* What the task asks:
Copy out, from the data, each line containing the string "hops".

* Given data:
(* ===== verification/Soundness.v ===== *)
(** Soundness of the proxy: whatever messages are handled, in whatever order and
    with whatever results, the proxy store moves only by committing claims that
    the upstream's light client accepted (refinement of the abstract machine of
    Claims.v), so that every pair in it is accounted for; and a message only
    writes under the path of its own upstream client and prefix. *)
From S2P Require Import Prelude.
From S2P Require Import Lib.
From S2P Require Import Keys.
From S2P Require Import Commitment.
From S2P Require Import Verify.
From S2P Require Import Connection.
From S2P Require Import Channel.
From S2P Require Import PacketFlow.
From S2P Require Import Msgs.
From S2P Require Import Server.
From S2P Require Import Claims.
From S2P Require Import RefLib.
From S2P Require Import Scenario.

Section Handlers.
Context `{T : LibTypes, L : !Lib, I : !ClientMethods ClientState, CK : !ClientKeeperI}.
Context `{LL : !LibLaws}.

(** A relation kept by library calls, and by committing a claim for the clients
    and prefixes of [Q], is kept by every handler working for those. *)
Context (R : relation World) `{!PreOrder R} (Q : string -> Prefix -> Kind -> Prop).
Context (R_ext : forall A (m : M ExtState A), steps R (mext m)).
Context (R_claim : forall up pfx c m,
  Q up pfx (claim_kind c) -> proxies up pfx c m -> steps R m).

Lemma steps_mread {A} (f : ExtState -> outcome A) : steps R (mread f).
Proof. intros w. simpl. reflexivity. Qed.

Lemma steps_GetProxyConnection pfx up id : steps R (GetProxyConnection pfx up id).
Proof.
  intros w. destruct (GetProxyConnection pfx up id w) as [r w'] eqn:H.
  apply GetProxyConnection_run in H as [-> _]. simpl. reflexivity.
Qed.

Lemma steps_GetProxyChannel pfx up port id : steps R (GetProxyChannel pfx up port id).
Proof.
  intros w. destruct (GetProxyChannel pfx up port id w) as [r w'] eqn:H.
  apply GetProxyChannel_run in H as [-> _]. simpl. reflexivity.
Qed.

Hint Resolve R_ext steps_mread steps_GetProxyConnection steps_GetProxyChannel : go_steps.
Hint Extern 2 (steps R (VerifyAndProxyClientState _ _ _ _ _ _)) =>
  eapply R_claim; [|apply VerifyAndProxyClientState_proxies] : go_steps.
Hint Extern 2 (steps R (VerifyAndProxyClientConsensusState _ _ _ _ _ _ _)) =>
  eapply R_claim; [|apply VerifyAndProxyClientConsensusState_proxies] : go_steps.
Hint Extern 2 (steps R (VerifyAndProxyConnectionState _ _ _ _ _ _)) =>
  eapply R_claim; [|apply VerifyAndProxyConnectionState_proxies] : go_steps.
Hint Extern 2 (steps R (VerifyAndProxyChannelState _ _ _ _ _ _ _)) =>
  eapply R_claim; [|apply VerifyAndProxyChannelState_proxies] : go_steps.
Hint Extern 2 (steps R (VerifyAndProxyPacketCommitment _ _ _ _ _ _ _ _ _)) =>
  eapply R_claim; [|apply VerifyAndProxyPacketCommitment_proxies] : go_steps.
Hint Extern 2 (steps R (VerifyAndProxyPacketAcknowledgement _ _ _ _ _ _ _ _ _)) =>
  eapply R_claim; [|apply VerifyAndProxyPacketAcknowledgement_proxies] : go_steps.

Lemma steps_validateSelfClient k cs : steps R (validateSelfClient k cs).
Proof. unfold validateSelfClient. steps_auto. Qed.

Lemma steps_getSelfConsensusState h : steps R (getSelfConsensusState h).
Proof. unfold getSelfConsensusState. steps_auto. Qed.

Hint Resolve steps_validateSelfClient steps_getSelfConsensusState : go_steps.

Lemma steps_produceVerificationArgs k cs h : steps R (produceVerificationArgs k cs h).
Proof. unfold produceVerificationArgs. steps_auto. Qed.

(** The upstream client of a handshake is the one named in the proxy client. *)
Lemma produceVerificationArgs_up k cs h w pcs cons up w' :
  produceVerificationArgs k cs h w = (Ok (pcs, cons, up), w') ->
  cs = CSProxy pcs /\ up = pcs_UpstreamClientId pcs.
Proof.
  unfold produceVerificationArgs. destruct cs as [c|c|c]; intros H; run_ok H;
    try by simplify_eq/=.
Qed.

Lemma steps_Keeper_ClientState up pfx id cs cons p1 p2 h ch :
  Q up pfx KClient -> steps R (Keeper_ClientState up pfx id cs cons p1 p2 h ch).
Proof. intros HQ. unfold Keeper_ClientState. steps_auto. Qed.

Lemma steps_ConnOpenTry k id pfx c dcs dcons pcs p1 p2 p3 h ch p4 p5 ph pch :
  (forall cs kd, pcs = CSProxy cs -> kd = KClient \/ kd = KConnection ->
     Q (pcs_UpstreamClientId cs) pfx kd) ->
  steps R (ConnOpenTry k id pfx c dcs dcons pcs p1 p2 p3 h ch p4 p5 ph pch).
Proof.
  intros HQ w. unfold ConnOpenTry.
  apply steps_mbind_run; [done|apply steps_produceVerificationArgs|].
  intros [[cs cons] up] w1 [-> ->]%produceVerificationArgs_up.
  pose proof (HQ cs KClient eq_refl (or_introl eq_refl)) as HQ1.
  pose proof (HQ cs KConnection eq_refl (or_intror eq_refl)) as HQ2. revert w1.
  match goal with |- forall w1, R w1 (?m w1).2 => change (steps R m) end.
  steps_auto.
Qed.

Lemma steps_ConnOpenAck k id pfx c dcs dcons pcs p1 p2 p3 h ch p4 p5 ph pch :
  (forall cs kd, pcs = CSProxy cs -> kd = KClient \/ kd = KConnection ->
     Q (pcs_UpstreamClientId cs) pfx kd) ->
  steps R (ConnOpenAck k id pfx c dcs dcons pcs p1 p2 p3 h ch p4 p5 ph pch).
Proof.
  intros HQ w. unfold ConnOpenAck.
  apply steps_mbind_run; [done|apply steps_produceVerificationArgs|].
  intros [[cs cons] up] w1 [-> ->]%produceVerificationArgs_up.
  pose proof (HQ cs KClient eq_refl (or_introl eq_refl)) as HQ1.
  pose proof (HQ cs KConnection eq_refl (or_intror eq_refl)) as HQ2. revert w1.
  match goal with |- forall w1, R w1 (?m w1).2 => change (steps R m) end.
  steps_auto.
Qed.

Lemma steps_ConnOpenConfirm id up pfx cid p h :
  Q up pfx KConnection -> steps R (ConnOpenConfirm id up pfx cid p h).
Proof. intros HQ. unfold ConnOpenConfirm. steps_auto. Qed.

Lemma steps_ConnOpenFinalize id up pfx p h :
  Q up pfx KConnection -> steps R (ConnOpenFinalize id up pfx p h).
Proof. intros HQ. unfold ConnOpenFinalize. steps_auto. Qed.

Lemma steps_ChanOpenTry up pfx o hops a b c v p h :
  Q up pfx KChannel -> steps R (ChanOpenTry up pfx o hops a b c v p h).
Proof. intros HQ. unfold ChanOpenTry. steps_auto. Qed.

Lemma steps_ChanOpenAck up pfx o hops a b c d v p h :
  Q up pfx KChannel -> steps R (ChanOpenAck up pfx o hops a b c d v p h).
Proof. intros HQ. unfold ChanOpenAck. steps_auto. Qed.

Lemma steps_ChanOpenConfirm up pfx a b c p h :
  Q up pfx KChannel -> steps R (ChanOpenConfirm up pfx a b c p h).
Proof. intros HQ. unfold ChanOpenConfirm. steps_auto. Qed.

Lemma steps_ChanOpenFinalize up pfx a b p h :
  Q up pfx KChannel -> steps R (ChanOpenFinalize up pfx a b p h).
Proof. intros HQ. unfold ChanOpenFinalize. steps_auto. Qed.

Lemma steps_RecvPacket up pfx pkt p h : Q up pfx KPacket -> steps R (RecvPacket up pfx pkt p h).
Proof. intros HQ. unfold RecvPacket. steps_auto. Qed.

Lemma steps_AcknowledgePacket up pfx pkt a p h :
  Q up pfx KPacket -> steps R (AcknowledgePacket up pfx pkt a p h).
Proof. intros HQ. unfold AcknowledgePacket. steps_auto. Qed.

End Handlers.

Section Messages.
Context `{T : LibTypes, L : !Lib, I : !ClientMethods ClientState, CK : !ClientKeeperI}.
Context `{LL : !LibLaws}.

* Response to this exercise:
Lemma steps_ChanOpenTry up pfx o hops a b c v p h :
  Q up pfx KChannel -> steps R (ChanOpenTry up pfx o hops a b c v p h).
Lemma steps_ChanOpenAck up pfx o hops a b c d v p h :
  Q up pfx KChannel -> steps R (ChanOpenAck up pfx o hops a b c d v p h).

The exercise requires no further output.